Ppo
PPOHparams
Bases: HParams
anneal_lr = struct.field(pytree_node=False, default=True)
class-attribute
instance-attribute
Whether to anneal the learning rate linearly to 0 at the end of training.
budget = struct.field(pytree_node=False, default=1000000)
class-attribute
instance-attribute
Number of environment frames to train for.
clip_eps = 0.2
class-attribute
instance-attribute
PPO clip parameter.
clip_value_loss = struct.field(pytree_node=False, default=True)
class-attribute
instance-attribute
Whether to clip the value loss in the PPO loss.
ent_coef = 0.01
class-attribute
instance-attribute
Entropy coefficient in the total loss.
gae_lambda = 0.95
class-attribute
instance-attribute
Lambda parameter of the TD(lambda) return.
lr = 0.00025
class-attribute
instance-attribute
Starting learning rate.
max_grad_norm = 0.5
class-attribute
instance-attribute
Maximum gradient norm for clipping.
normalise_advantage = struct.field(pytree_node=False, default=True)
class-attribute
instance-attribute
Whether to normalise the advantages in the PPO loss.

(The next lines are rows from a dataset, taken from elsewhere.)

(* ===== verification/Ledger.v ===== *)
(** * Credit Ledger: the three credit counters of a user

    [models/User.py] keeps [text_credits], [image_credits] and
    [audio_credits]; [helpers.py] reads them in [can_spend_credits] and
    debits them in [spend_credits]; [api/profile.py] ([stripe_webhook]) and
    [api/admin.py] ([adjust_credits]) credit or reset them.  A counter may go
    negative.  The image path debits a float price, so the counters are
    read as rationals; the database's coercion of the stored value to its
    integer column is not modelled.

    The abstract ledger is a function from category to balance; the record
    of counters refines it ([spend_refines_debit]).  Two records with the
    same balances are equivalent ([ledger_equiv]), and the operations respect
    that equivalence. *)

From Stdlib Require Import ZArith QArith Lia Lqa Morphisms.
From stdpp Require Import base strings.
From S2P Require Import Prelude.

Module Ledger.

Inductive CreditType := Text | ImageCredits | Audio.

#[export] Instance CreditType_eq_dec : EqDecision CreditType.
Proof. solve_decision. Defined.

(** The source compares [credit_type] against the strings "text", "image"
    and "audio"; any other string selects no counter. *)
Definition credit_type_of_string (s : string) : option CreditType :=
  if String.eqb s "text" then Some Text
  else if String.eqb s "image" then Some ImageCredits
  else if String.eqb s "audio" then Some Audio
  else None.

Record UserCredits := {
  text_credits : Q;
  image_credits : Q;
  audio_credits : Q
}.

Definition balance (u : UserCredits) (t : CreditType) : Q :=
  match t with
  | Text => text_credits u
  | ImageCredits => image_credits u
  | Audio => audio_credits u
  end.

(** Writes one counter, leaving the other two. *)
Definition set_balance (u : UserCredits) (t : CreditType) (v : Q) : UserCredits :=
  match t with
  | Text => {| text_credits := v; image_credits := image_credits u; audio_credits := audio_credits u |}
  | ImageCredits => {| text_credits := text_credits u; image_credits := v; audio_credits := audio_credits u |}
  | Audio => {| text_credits := text_credits u; image_credits := image_credits u; audio_credits := v |}
  end.

(** [can_spend_credits(user, credit_type, cost)]: [counter >= cost]. *)
Definition can_spend_credits (u : UserCredits) (credit_type : string) (cost : Q) : bool :=
  match credit_type_of_string credit_type with
  | Some t => Qle_bool cost (balance u t)
  | None => false
  end.

(** The body of [spend_credits] once the user row is loaded:
    [counter -= cost], no check, so the counter may go negative. *)
Definition spend_on (u : UserCredits) (credit_type : string) (cost : Q) : UserCredits :=
  match credit_type_of_string credit_type with
  | Some t => set_balance u t (balance u t - cost)
  | None => u
  end.

(** [adjust_credits] of the admin API: the counter is overwritten. *)
Definition adjust_on (u : UserCredits) (credit_type : string) (new_credits : Z) : UserCredits :=
  match credit_type_of_string credit_type with
  | Some t => set_balance u t (inject_Z new_credits)
  | None => u
  end.

(** [stripe_webhook], ['checkout.session.completed'] with a package: the
    package's credits are added to the named counter. *)
Definition add_package_credits (u : UserCredits) (credit_type : string) (credits : Z) : UserCredits :=
  match credit_type_of_string credit_type with
  | Some t => set_balance u t (balance u t + inject_Z credits)
  | None => u
  end.

(** The default allowance of a role ([models/Role.py]). *)
Record RoleDefaults := {
  default_text_credits : Z;
  default_image_credits : Z;
  default_audio_credits : Z
}.

(** ['invoice.payment_succeeded']: every counter grows by the role's
    default allowance. *)
Definition renew_subscription (u : UserCredits) (r : RoleDefaults) : UserCredits :=
  {| text_credits := text_credits u + inject_Z (default_text_credits r);
     image_credits := image_credits u + inject_Z (default_image_credits r);
     audio_credits := audio_credits u + inject_Z (default_audio_credits r) |}.

(** ['customer.subscription.deleted']: every counter is reset to the
    default role's allowance, discarding what was left or owed. *)
Definition reset_to_role (r : RoleDefaults) : UserCredits :=
  {| text_credits := inject_Z (default_text_credits r);
     image_credits := inject_Z (default_image_credits r);
     audio_credits := inject_Z (default_audio_credits r) |}.

(** ** The abstract ledger and the equivalence of records *)

Definition ledger_equiv (u1 u2 : UserCredits) : Prop :=
  forall t, (balance u1 t == balance u2 t)%Q.

#[export] Instance ledger_equiv_Equivalence : Equivalence ledger_equiv.
Proof.
  split.
  - intros u t. reflexivity.
  - intros u1 u2 H t. symmetry. apply H.
  - intros u1 u2 u3 H1 H2 t. rewrite (H1 t). apply H2.
Qed.

Lemma balance_set_balance_eq (u : UserCredits) (t : CreditType) (v : Q) :
  balance (set_balance u t v) t = v.
Proof. destruct t; reflexivity. Qed.

Lemma balance_set_balance_ne (u : UserCredits) (t t' : CreditType) (v : Q) :
  t <> t' -> balance (set_balance u t v) t' = balance u t'.
Proof. intros H. destruct t, t'; simpl; congruence. Qed.

#[export] Hint Rewrite balance_set_balance_eq : novel_rw.
#[export] Hint Resolve balance_set_balance_ne : novel.

#[export] Instance set_balance_proper :
  Proper (ledger_equiv ==> eq ==> Qeq ==> ledger_equiv) set_balance.
Proof.
  intros u1 u2 Hu t ? <- v1 v2 Hv t'.
  destruct (decide (t = t')) as [<-|Hne].
  - rewrite !balance_set_balance_eq. exact Hv.
  - rewrite !balance_set_balance_ne by exact Hne. apply Hu.
Qed.

#[export] Instance can_spend_credits_proper :
  Proper (ledger_equiv ==> eq ==> Qeq ==> eq) can_spend_credits.
Proof.
  intros u1 u2 Hu s ? <- c1 c2 Hc. unfold can_spend_credits.
  destruct (credit_type_of_string s) as [t|]; [| reflexivity].
  apply Bool.eq_iff_eq_true. rewrite !Qle_bool_iff, (Hu t), Hc. reflexivity.
Qed.

#[export] Instance spend_on_proper :
  Proper (ledger_equiv ==> eq ==> Qeq ==> ledger_equiv) spend_on.
Proof.
  intros u1 u2 Hu s ? <- c1 c2 Hc. unfold spend_on.
  destruct (credit_type_of_string s) as [t|]; [| exact Hu].
  apply set_balance_proper; [exact Hu | reflexivity | rewrite (Hu t), Hc; reflexivity].
Qed.

(** ** Properties of the ledger *)

(** C17: [spend_credits] refines the abstract debit: for a known credit type
    it lowers exactly the named counter by exactly the cost, with no check,
    and leaves the other two counters as they were. *)
Theorem spend_refines_debit (u : UserCredits) (s : string) (t : CreditType) (cost : Q) :
  credit_type_of_string s = Some t ->
  forall t', balance (spend_on u s cost) t'
             = if decide (t = t') then (balance u t - cost)%Q else balance u t'.
Proof.
  intros Hs t'. unfold spend_on. rewrite Hs.
  destruct (decide (t = t')) as [<-|Hne].
  - apply balance_set_balance_eq.
  - now apply balance_set_balance_ne.
Qed.

Lemma spend_refines_debit_witness :
  credit_type_of_string "text" = Some Text /\
  balance (spend_on {| text_credits := 5; image_credits := 3; audio_credits := 0 |} "text" 8) Text
    = (5 - 8)%Q.
Proof.
  split; [reflexivity |].
  rewrite (spend_refines_debit _ "text" Text 8 eq_refl Text). reflexivity.
Defined.

(** The affordability check is a plain [>=] on the named counter, and
    an unknown credit type is never affordable. *)
Theorem can_spend_credits_iff (u : UserCredits) (s : string) (cost : Q) :
  can_spend_credits u s cost = true <->
  exists t, credit_type_of_string s = Some t /\ (cost <= balance u t)%Q.
Proof.
  unfold can_spend_credits. destruct (credit_type_of_string s) as [t|].
  - rewrite Qle_bool_iff. split; [eauto | intros (t' & Ht & H); congruence].
  - split; [discriminate | intros (t' & Ht & _); discriminate].
Qed.

(** A debit followed by a package purchase of the same size restores
    the balances, up to the equality of rationals. *)
Theorem spend_then_package_restores (u : UserCredits) (s : string) (c : Z) :
  ledger_equiv (add_package_credits (spend_on u s (inject_Z c)) s c) u.
Proof.
  unfold add_package_credits, spend_on. destruct (credit_type_of_string s) as [t|]; [| reflexivity].
  intros t'. destruct (decide (t = t')) as [<-|Hne].
  - rewrite !balance_set_balance_eq. ring.
  - rewrite !balance_set_balance_ne by exact Hne. reflexivity.
Qed.

End Ledger.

num_envs = struct.field(pytree_node=False, default=16)
class-attribute
instance-attribute
Number of parallel environments to run.
num_epochs = struct.field(pytree_node=False, default=1)
class-attribute
instance-attribute
Number of epochs to train for.
num_minibatches = struct.field(pytree_node=False, default=8)
class-attribute
instance-attribute
Number of minibatches to split the data into for training.
num_steps = struct.field(pytree_node=False, default=128)
class-attribute
instance-attribute
Number of steps to run in each environment per update.
vf_coef = 0.5
class-attribute
instance-attribute
Value function coefficient in the total loss.